Across the Atlantic in Europe, Germany’s 2025 full-year UFO sighting report hit a historic high, and public attention around the topic continued to heat up globally. But what truly pushed the topic to a climax was a high-profile hearing held at the U.S. Capitol on June 9, 2026. Legislators gathered together with UAP whistleblower David Grusch. Grusch publicly claimed that the U.S. government knows that there are “several” different types of alien life and that these lives vary in their complexity. Bipartisan lawmakers jointly called on the White House to grant immunity to UFO whistleblowers and to publicly release confidential files related to non-human entities.

These events continuously add new variables to the alien narrative. Yet whether it is Obama’s statement that “aliens are real,” or the latest developments from congressional hearings, the prediction market’s response has stayed restrained—the probabilities have not made any significant jumps due to any single event.

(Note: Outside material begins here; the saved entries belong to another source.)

(* ===== verification/Clients.v ===== *)
(** * The clients of the node (Go)

    [pkg/readerclient] (the client of the GraphQL reader), [pkg/addresses],
    [pkg/ethutil] (transactions and calls of the contracts) and the commands of
    [cmd/cartesi-rollups-cli] that use them. The functions that [genqlient]
    generates from the query documents of [pkg/readerclient/generate] are the
    queries over the resolvers of [GraphQL]; [go-ethereum], the contract bindings
    and the Ethereum node are parameters. *)

From S2P Require Import Prelude Codecs Retry Events Broker Pagination Repository Indexer RollupHttp GraphQL.
From Stdlib Require Import Ascii.
Import StdText Schema.

(** ** [strconv.ParseUint] *)

Module Strconv.
Inductive NumError := ErrSyntax | ErrRange.

Definition code (c : ascii) : Z := Z.of_N (N_of_ascii c).
(** [c | ('x' - 'X')] *)
Definition lower (c : ascii) : Z := Z.lor (code c) 32.
Definition is_decimal (c : ascii) : bool := (48 <=? code c) && (code c <=? 57).

Definition digit_value (c : ascii) : option Z :=
  if is_decimal c then Some (code c - 48)
  else if (97 <=? lower c) && (lower c <=? 122) then Some (lower c - 97 + 10)
  else None.

(** The prefix of the base, when the base is not given. *)
Definition base_prefix (s : string) : Z * string :=
  match s with
  | String "0" (String c (String _ _ as rest)) =>
      if lower c =? 98 then (2, rest)
      else if lower c =? 111 then (8, rest)
      else if lower c =? 120 then (16, rest)
      else (8, String c rest)
  | String "0" rest => (8, rest)
  | _ => (10, s)
  end.

Definition maxUint64 : Z := 2 ^ 64 - 1.

Fixpoint scan (base maxVal n : Z) (underscores : bool) (s : string) : outcome NumError (Z * bool) :=
  match s with
  | EmptyString => Ok (n, underscores)
  | String "_" s => scan base maxVal n true s
  | String c s =>
      d ← ok_or (digit_value c) ErrSyntax;
      ensure (d <? base) ErrSyntax ;;
      ensure (n <? maxUint64 / base + 1) ErrRange ;;
      let n0 := wrap 64 (n * base) in
      let n1 := wrap 64 (n0 + d) in
      ensure (negb ((n1 <? n0) || (maxVal <? n1))) ErrRange ;;
      scan base maxVal n1 underscores s
  end.
(** [strings.TrimSpace]: the white space of Unicode, as UTF-8 *)
Definition white_space : list (list nat) :=
  [[9]; [10]; [11]; [12]; [13]; [32]; [194; 133]; [194; 160]; [225; 154; 128]; [226; 128; 128]; [226; 128; 129];
   [226; 128; 130]; [226; 128; 131]; [226; 128; 132]; [226; 128; 133]; [226; 128; 134]; [226; 128; 135];
   [226; 128; 136]; [226; 128; 137]; [226; 128; 138]; [226; 128; 168]; [226; 128; 169]; [226; 128; 175];
   [226; 129; 159]; [227; 128; 128]]%nat.
Fixpoint strip (spaces : list (list ascii)) (fuel : nat) (s : list ascii) : list ascii :=
  match fuel with
  | O => s
  | S fuel =>
      match List.find (fun w => bool_decide (w = take (length w) s)) spaces with
      | Some w => strip spaces fuel (drop (length w) s)
      | None => s
      end
  end.
Definition TrimSpace (s : string) : string :=
  let spaces := map (map ascii_of_nat) white_space in
  let l := strip spaces (String.length s) (String.list_ascii_of_string s) in
  String.string_of_list_ascii (rev (strip (map (@rev ascii) spaces) (length l) (rev l))).

(** [commandLogger.Write]: the number that is returned, and the record that is
    logged. *)
Definition Write (data : string) : Z * option (Level * string) :=
  if has_alphanumeric data then
    let msg := TrimSpace data in
    (Z.of_nat (String.length msg), Some (logLevelForMessage msg, msg))
  else (0, None).

(** [pollTcp]: the results of the dials, each with whether the context is done
    before the next one; [true] when the readiness is sent. [None]: it keeps
    polling. *)
Fixpoint pollTcp (dials : list (bool * bool)) : option bool :=
  match dials with
  | [] => None
  | (connected, ctx_done) :: dials =>
      if connected : bool then Some true
      else if ctx_done : bool then Some false
      else pollTcp dials
  end.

Why Are Prediction Markets Staying Hot? From “Entertainment Betting” to Information Infrastructure

Prediction markets saw explosive growth in 2025. According to data from PredictionIndex.xyz, the total annual trading volume was about $50.25 billion. Trading volume for economic events increased by 10 times year over year, while technology and science events grew by 17 times. This clear compliance positioning became one of the key prerequisites for the market’s expansion.

The core value of prediction markets lies in information discovery—not in speculation. During the 2024 U.S. presidential election, trading volume on Polymarket and Kalshi surged from $140 million to $4.6 billion within five months. Driving this growth was not capital speculation, but traders arbitraging based on information differences, which led to price convergence.

Summary

Do aliens really exist? As of June 10, 2026, the answer given by the Gate prediction market is: the probability that the U.S. government will confirm the existence of aliens before December 31, 2026 is 14%; before September 30 it is 6%; and before June 30 it is only 1%.

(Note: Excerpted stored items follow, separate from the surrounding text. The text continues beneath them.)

Lemma inner_progress s : process_ok s -> main s <> Serving -> main s <> Exited ->
  exists m s', inner m /\ next_ m s = Some s'.
Proof.
  intros [] Hserv Hex. destruct (main s) as [| | |tx| | |] eqn:Hm; try done.
  - exists MainStep. eexists. split; [done|]. cbn. unfold main_step. rewrite Hm. reflexivity.
  - exists MainStep. eexists. split; [done|]. cbn. unfold main_step. rewrite Hm. reflexivity.
  - destruct ok_controller0 as [Hy|Hy].
    + destruct (live_turns _ _ _ Hy) as [y Hturn]. exists (ControllerTurn false). eexists. split; [done|]. cbn. rewrite Hturn. reflexivity.
    + exists MainStep. eexists. split; [done|]. cbn. unfold main_step. rewrite Hm, (down_poll tx _ Hy). reflexivity.
  - exists MainStep. cbn. unfold main_step. rewrite Hm. destruct (grpc s); (eexists; split; [done|reflexivity]).
  - destruct (grpc s) eqn:Hg.
    + exists GrpcStart. cbn. rewrite Hg. destruct (parse_addr _); (eexists; split; [done|reflexivity]).
    + exists (GrpcEnd None). cbn. rewrite Hg. destruct (grpc_shutdown s) eqn:Hs; [(eexists; split; [done|reflexivity])|].
      by specialize (ok_unsignalled0 eq_refl eq_refl).
    + exists GrpcCheck. cbn. rewrite Hg. destruct (http_service_running s); (eexists; split; [done|reflexivity]).
    + exists MainStep. cbn. unfold main_step. rewrite Hm, Hg. (eexists; split; [done|reflexivity]).
    + exists MainStep. cbn. unfold main_step. rewrite Hm, Hg. (eexists; split; [done|reflexivity]).
Qed.

Lemma inner_main m s s' : inner m -> next_ m s = Some s' -> main s <> Serving -> main s' <> Serving.
Proof.
  intros Hm. destruct m as [c|t| |r| |r|r|]; try done; cbn.
  - destruct (controller_turn t (controller s)); [|done]. by intros [= <-].
  - destruct (grpc s); try done. destruct (parse_addr _); by intros [= <-].
  - destruct (grpc s); try done. destruct (_ || _); [|done]. intros [= <-].
    by destruct (log_result_state "gRPC service" r s) as [es ->].
  - destruct (grpc s); try done. destruct (http_service_running s); by intros [= <-].
  - unfold main_step. destruct (main s) as [| | |tx| | |]; try done; try (by intros [= <-]).
    + destruct (poll_shutdown _ _) as [[]|]; [| |done]; by intros [= <-].
    + destruct (grpc s); by intros [= <-].
    + destruct (grpc s); try done; by intros [= <-].
Qed.

Lemma reach_exit n s : process_ok s -> main s <> Serving -> (work s <= n)%nat ->
  exists ms s', Forall inner ms /\ run_ ms s = Some s' /\ main s' = Exited.
Proof.
  revert s. induction n as [n IH] using lt_wf_ind. intros s Hs Hm Hn.
  assert (Hd : main s = Exited \/ main s <> Exited) by (destruct (main s); auto).
  destruct Hd as [He|He]; [by exists [], s|].
  destruct (inner_progress s Hs Hm He) as (m & s1 & Hin & Hnext). pose proof (inner_work m s s1 Hin Hnext).
  destruct (IH (work s1) ltac:(lia) s1) as (ms & s' & Hms & Hr & Hend);
    [by eapply next_process_ok|by eapply inner_main|done|].
  exists (m :: ms), s'. split; [by constructor|]. cbn. by rewrite Hnext.
Qed.

(** C21. The process of the host-runner stops. Once the HTTP server or the health
    check has ended, whatever was going on, the tasks bring [main] to its end by
    themselves: from every state they can, no run of theirs is longer than the
    work that is left, and they get stuck nowhere before the end. *)
Theorem host_shutdown_completes s :
  process_reachable s -> main s <> Serving ->
  (exists ms s', Forall inner ms /\ run_ ms s = Some s' /\ main s' = Exited) /\
  forall ms s', Forall inner ms -> run_ ms s = Some s' ->
    (length ms <= work s)%nat /\
    (main s' = Exited \/ exists m s'', inner m /\ next_ m s' = Some s'').
Proof.
  intros [ms0 Hms0] Hm. pose proof (run_process_ok _ _ _ initial_process_ok Hms0) as Hs.
  split; [by eapply reach_exit|]. intros ms s' Hms Hr. split; [apply inner_bound in Hr; [lia|done]|].
  assert (Hm' : main s' <> Serving).
  { clear Hms0 Hs. revert s Hm Hr. induction Hms as [|m ms Hin _ IH]; intros s Hm; cbn; [by intros [= <-]|].
    destruct (next_ m s) as [s1|] eqn:Hn; [|done]. cbn. apply IH. by eapply inner_main. }
  assert (Hd : main s' = Exited \/ main s' <> Exited) by (destruct (main s'); auto).
  destruct Hd as [|He]; [by left|right]. apply inner_progress; [by eapply run_process_ok|done|done].
Qed.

This moderate pricing is not pessimism—it reflects rationality. In the context of a lack of decisive scientific evidence, official disclosures that keep delivering “news but no hard proof,” and hearings that are still unfolding, traders choose to express their expectations using a progressively increasing probability distribution. The incremental rise of about 7 to 8 percentage points between the three time nodes suggests the market believes the confirmation window toward year-end is more worth watching than the mid-year period.

From the White House UFO file disclosures to the June 9 congressional hearing; from NASA’s discovery of exoplanet-related comet activity to bold speculation by Harvard scholars, 2026 is becoming a key turning point in the alien narrative—shifting it from “conspiracy theory” to a “public issue.” And the significance of prediction markets lies precisely in transforming a narrative filled with uncertainty into tradable, quantifiable, and verifiable probability signals. No matter what the final outcome is, the $50 million in bets alone already shows this: the question of aliens is no longer the exclusive territory of science fiction writers and conspiracy theorists—it is becoming a tradable event in the real world. And perhaps that is more interesting than simply asking “what the answer is.”